__Assignment__
Every line of the entries below that includes "CreateTimeOut" belongs in the answer, copied as written.

______________________________

Lemma w_append s i l k c L C r : world s ((i, Index l) :: L) C r ->
  exists s', index_append i k c s = Ret (tt, s') /\ world s' ((i, Index (l ++ [(k, c)])) :: L) C r.
Proof.
  intros Hw. destruct (w_set _ _ _ (Index (l ++ [(k, c)])) _ _ _ Hw I) as (s' & Hr & Hw'). exists s'. split; [| exact Hw'].
  unfold index_append. by run (eapply w_index; exact Hw).
Qed.

(** The key a root begins with, as [insert] reads it. *)
Lemma root_key h s t L C r : wf h t -> world s L C r -> (forall b, b ∈ blocks t -> b ∈ L) ->
  exists k d, first_key t k /\ is_data_block (root t) s = Ret (d, s) /\
    (if (d : bool) then data_begin_key (root t) else index_begin_key (root t)) s = Ret (k, s).
Proof.
  intros Hwf Hw HL. destruct t as [i l | i cs].
  - destruct h; [| done]. destruct Hwf as [Hl _]. destruct l as [| [k v] l]; [done |].
    assert (Hi : heap s !! i = Some (Data ((k, v) :: l))) by (eapply w_read; [exact Hw | apply HL; left]).
    exists k, true. split; [exists v, l; apply elems_data |]. split; [by eapply run_is_data |]. unfold data_begin_key.
    run (by eapply run_data). by run (by apply run_deref).
  - destruct h; [done |]. destruct Hwf as (Hne & _ & Hk). destruct cs as [| [k t] cs]; [done |].
    assert (Hi : heap s !! i = Some (Index (entries ((k, t) :: cs)))) by (eapply w_read; [exact Hw | apply HL; left]).
    exists k, false. split; [by eapply first_key_index |]. split; [by eapply run_is_index |]. unfold index_begin_key.
    run (by eapply run_index). by run (by apply run_deref).
Qed.
(** The leaf of the range is below the child where the search for [first] goes. *)
Lemma one_leaf_child h first stop cs A k t B LA i l LB :
  child_at first cs A k t B -> kids h cs -> klt stop first = false -> one_leaf first stop (leafs_of cs) LA i l LB ->
  (exists LA' LB', one_leaf first stop (leafs t) LA' i l LB') /\ all_above stop (elems_of B).
Proof.
  intros Hc Hk Hle [Hsplit Hfirst Hstop]. destruct Hc as [Hcs HA HB Hkey _].
  destruct (leafs_of_split _ _ _ _ _ Hsplit) as (A' & k' & t' & B' & LA' & LB' & Hcs' & Hl & -> & ->).
  rewrite pairs_app, pairs_leafs in Hstop. rewrite Hcs in Hk, Hcs'. apply kids_app in Hk as [HkA Hk].
  apply kids_cons in Hk as [[Hwt Hft] HkB]. destruct (first_key_in _ _ Hft) as [v Hv].
  apply app_eq_app in Hcs' as (m & [[-> Hm] | [-> Hm]]).
  - destruct m as [| c m].
    + simpl in Hm. injection Hm as -> -> ->. split; [| intros x Hx; apply Hstop, elem_of_app; by right].
      exists LA', LB'. split; [exact Hl | | intros x Hx; apply Hstop, elem_of_app; by left].
      destruct Hfirst as [[_ ->]%app_nil | Hfirst]; [by left | by right].
    + exfalso. injection Hm as <- ->. assert (Hab : klt stop k = true).
      { apply (Hstop (k, v)), elem_of_app. right. rewrite elems_at. rewrite !elem_of_app. auto. }
      destruct Hkey as [Hnil | Hk]; [by destruct A' |]. by rewrite (klt_from_le first stop k Hle Hab) in Hk.
  - destruct m as [| c m].
    + simpl in Hm. injection Hm as -> -> ->. rewrite app_nil_r in *. split; [| intros x Hx; apply Hstop, elem_of_app; by right].
      exists LA', LB'. split; [exact Hl | | intros x Hx; apply Hstop, elem_of_app; by left].
      destruct Hfirst as [[_ ->]%app_nil | Hfirst]; [by left | by right].
    + exfalso. injection Hm as <- ->. destruct Hfirst as [Hnil | (k1 & v1 & l' & -> & Hk1)].
      * rewrite leafs_of_app in Hnil. apply app_nil in Hnil as [Hnil _]. apply app_nil in Hnil as [_ Hnil].
        apply (wf_elems DS IS h t Hwt). simpl in Hnil. apply app_nil in Hnil as [Hnil _]. unfold elems. by rewrite Hnil.
      * specialize (HB (k1, v1)). simpl in HB. rewrite HB in Hk1; [done |]. apply leafs_of_elems with (j := i) (l := (k1, v1) :: l'); [| left].
        rewrite leafs_of_app. apply elem_of_app. right. simpl. rewrite Hl. apply elem_of_app. left. apply elem_of_app. right. left.
Qed.
(* ===== verification/LinkLogFormat.v ===== *)
(** * LinkLogFormat: ids, messages and the encoder of the link log (LogSystem/linkLog/)

    Identification.hpp, LinkLogOperation.hpp, LinkLogErrors.hpp and the static functions of
    [LinkLogEncoder] (LinkLogInterpreter.cpp).  Every message is a byte for the operation and a
    [Mark], an array of bytes whose members are references into it: here a member is a
    [field], an offset with a codec, read by [get] and assigned by [put].  The lemmas at the
    end say that a message that was built holds the values it was built from. *)

From S2P Require Import Prelude Interpreter.
Local Open Scope Z_scope.

(** ** Enumerations: the values of the underlying [uint8] *)

(** [LinkNodeType]; the code compares the values. *)
Definition Invalid : Z := 0.
Definition Head : Z := 1.
Definition BranchHead : Z := 2.
Definition Fork : Z := 3.
Definition Follow : Z := 4.
Definition Decision : Z := 5.
Definition RpcFork : Z := 6.
Definition RpcFollow : Z := 7.
Definition RpcDecision : Z := 8.

(** [LinkErrorType]. *)
Inductive LinkErrorType :=
  | Success | ExtraFollow | WrongType | ExtraDecision | ConflictingNode | FailureNotice
  | NotRegister | AlreadyCreated | CreateTimeOut | EndTimeOut.
#[export] Instance LinkErrorType_dec : EqDecision LinkErrorType.
Proof. solve_decision. Defined.

Definition error_code (e : LinkErrorType) : Z :=
  match e with
  | Success => 0 | ExtraFollow => 1 | WrongType => 2 | ExtraDecision => 3 | ConflictingNode => 4
  | FailureNotice => 5 | NotRegister => 6 | AlreadyCreated => 7 | CreateTimeOut => 8 | EndTimeOut => 9
  end.

(** [OperationType], and the [switch] on a byte that was received; [None] is its [default]. *)
Inductive OperationType :=
  | Null | RegisterLogger | CreateLogger | EndLogger | LinkLog | ErrorLogger | NodeOffline.

Definition operation_code (ot : OperationType) : Z :=
  match ot with
  | Null => 0 | RegisterLogger => 1 | CreateLogger => 2 | EndLogger => 3 | LinkLog => 4
  | ErrorLogger => 5 | NodeOffline => 6
  end.

Definition operation_of (b : Z) : option OperationType :=
  if b =? 1 then Some RegisterLogger else if b =? 2 then Some CreateLogger
  else if b =? 3 then Some EndLogger else if b =? 4 then Some LinkLog
  else if b =? 5 then Some ErrorLogger else if b =? 6 then Some NodeOffline else None.

(** ** Identification.hpp *)

Definition SERVICE_ID_SIZE : Z := 8.
Definition NODE_ID_SIZE : Z := 8.

(** [memcmp] of blocks of the same size: the sign of the first difference. *)
Fixpoint memcmp (l r : list Z) : Z :=
  match l, r with
  | x :: l, y :: r => if x =? y then memcmp l r else x - y
  | _, _ => 0
  end.

Definition mark_equal (l r : list Z) : bool := memcmp l r =? 0.
Definition mark_less (l r : list Z) : bool := memcmp l r <? 0.
Definition mark_great (l r : list Z) : bool := 0 <? memcmp l r.

(** [Mark(data, size)]: zeros, then [size] bytes of the data. *)
Definition Mark_of (n : Z) (data : list Z) : res (list Z) :=
  _ ← massert (zlen data <=? n); mem_write (replicate (Z.to_nat n) 0) 0 data.

Definition mark_valid (m : list Z) : bool := existsb (fun b => negb (b =? 0)) m.

Record Identification := mkID { serviceID : list Z; nodeID : list Z }.
#[export] Instance Identification_dec : EqDecision Identification.
Proof. solve_decision. Defined.

Definition id_equal (l r : Identification) : bool :=
  mark_equal (serviceID l) (serviceID r) && mark_equal (nodeID l) (nodeID r).
Definition id_less (l r : Identification) : bool :=
  if negb (mark_equal (serviceID l) (serviceID r)) then mark_less (serviceID l) (serviceID r)
  else mark_less (nodeID l) (nodeID r).

Definition id_great (l r : Identification) : bool :=
  if negb (mark_equal (serviceID l) (serviceID r)) then mark_great (serviceID l) (serviceID r)
  else mark_great (nodeID l) (nodeID r).

(** ** Members of a [Mark]

    A codec is how a value sits in memory; its laws are part of it. *)

Record codec (A : Type) := mkCodec {
  width : Z;
  encode : A -> list Z;
  decode : list Z -> A;
  fits : A -> Prop;
  encode_width : forall a, fits a -> zlen (encode a) = width;
  decode_encode : forall a, fits a -> decode (encode a) = a
}.
Arguments width {A}. Arguments encode {A}. Arguments decode {A}. Arguments fits {A}.
Arguments encode_width {A}. Arguments decode_encode {A}.

Definition int64_of (z : Z) : Z := if z <? 9223372036854775808 then z else z - 18446744073709551616.

Lemma int64_of_u64 t : -9223372036854775808 <= t < 9223372036854775808 -> int64_of (u64 t) = t.
Proof.
  intros Ht. unfold int64_of, u64. destruct (Z.ltb_spec t 0).
  - replace (t mod 18446744073709551616) with (t + 18446744073709551616).
    2: { symmetry. rewrite <- (Z.mod_add t 1) by lia. apply Z.mod_small. lia. }
    destruct (Z.ltb_spec (t + 18446744073709551616) 9223372036854775808); lia.
  - rewrite Z.mod_small by lia. destruct (Z.ltb_spec t 9223372036854775808); lia.
Qed.

(** Unsigned integers, marks, and [TimeInterval] (an [int64] of nanoseconds). *)
Definition uint_codec (n : nat) : codec Z.
Proof.
  refine (mkCodec Z (Z.of_nat n) (le_encode n) le_decode (fun z => 0 <= z < 256 ^ Z.of_nat n) _ _).
  - intros z _. apply zlen_encode.
  - intros z Hz. by apply le_decode_encode.
Defined.

Definition mark_codec (n : Z) : codec (list Z) :=
  mkCodec (list Z) n (fun bs => bs) (fun bs => bs) (fun bs => zlen bs = n) (fun _ H => H) (fun _ _ => eq_refl).

Definition time_codec : codec Z.
Proof.
  refine (mkCodec Z 8 (fun t => le_encode 8 (u64 t)) (fun bs => int64_of (le_decode bs))
            (fun t => -9223372036854775808 <= t < 9223372036854775808) _ _).
  - intros z _. apply (zlen_encode 8).
  - intros t Ht. rewrite le_decode_encode by (apply (Z.mod_pos_bound t 18446744073709551616); lia).
    by apply int64_of_u64.
Defined.

Record field (A : Type) := mkField { offset : Z; shape : codec A }.
Arguments mkField {A}. Arguments offset {A}. Arguments shape {A}.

______________________________

__Exercise answer__
  | NotRegister | AlreadyCreated | CreateTimeOut | EndTimeOut.
  | FailureNotice => 5 | NotRegister => 6 | AlreadyCreated => 7 | CreateTimeOut => 8 | EndTimeOut => 9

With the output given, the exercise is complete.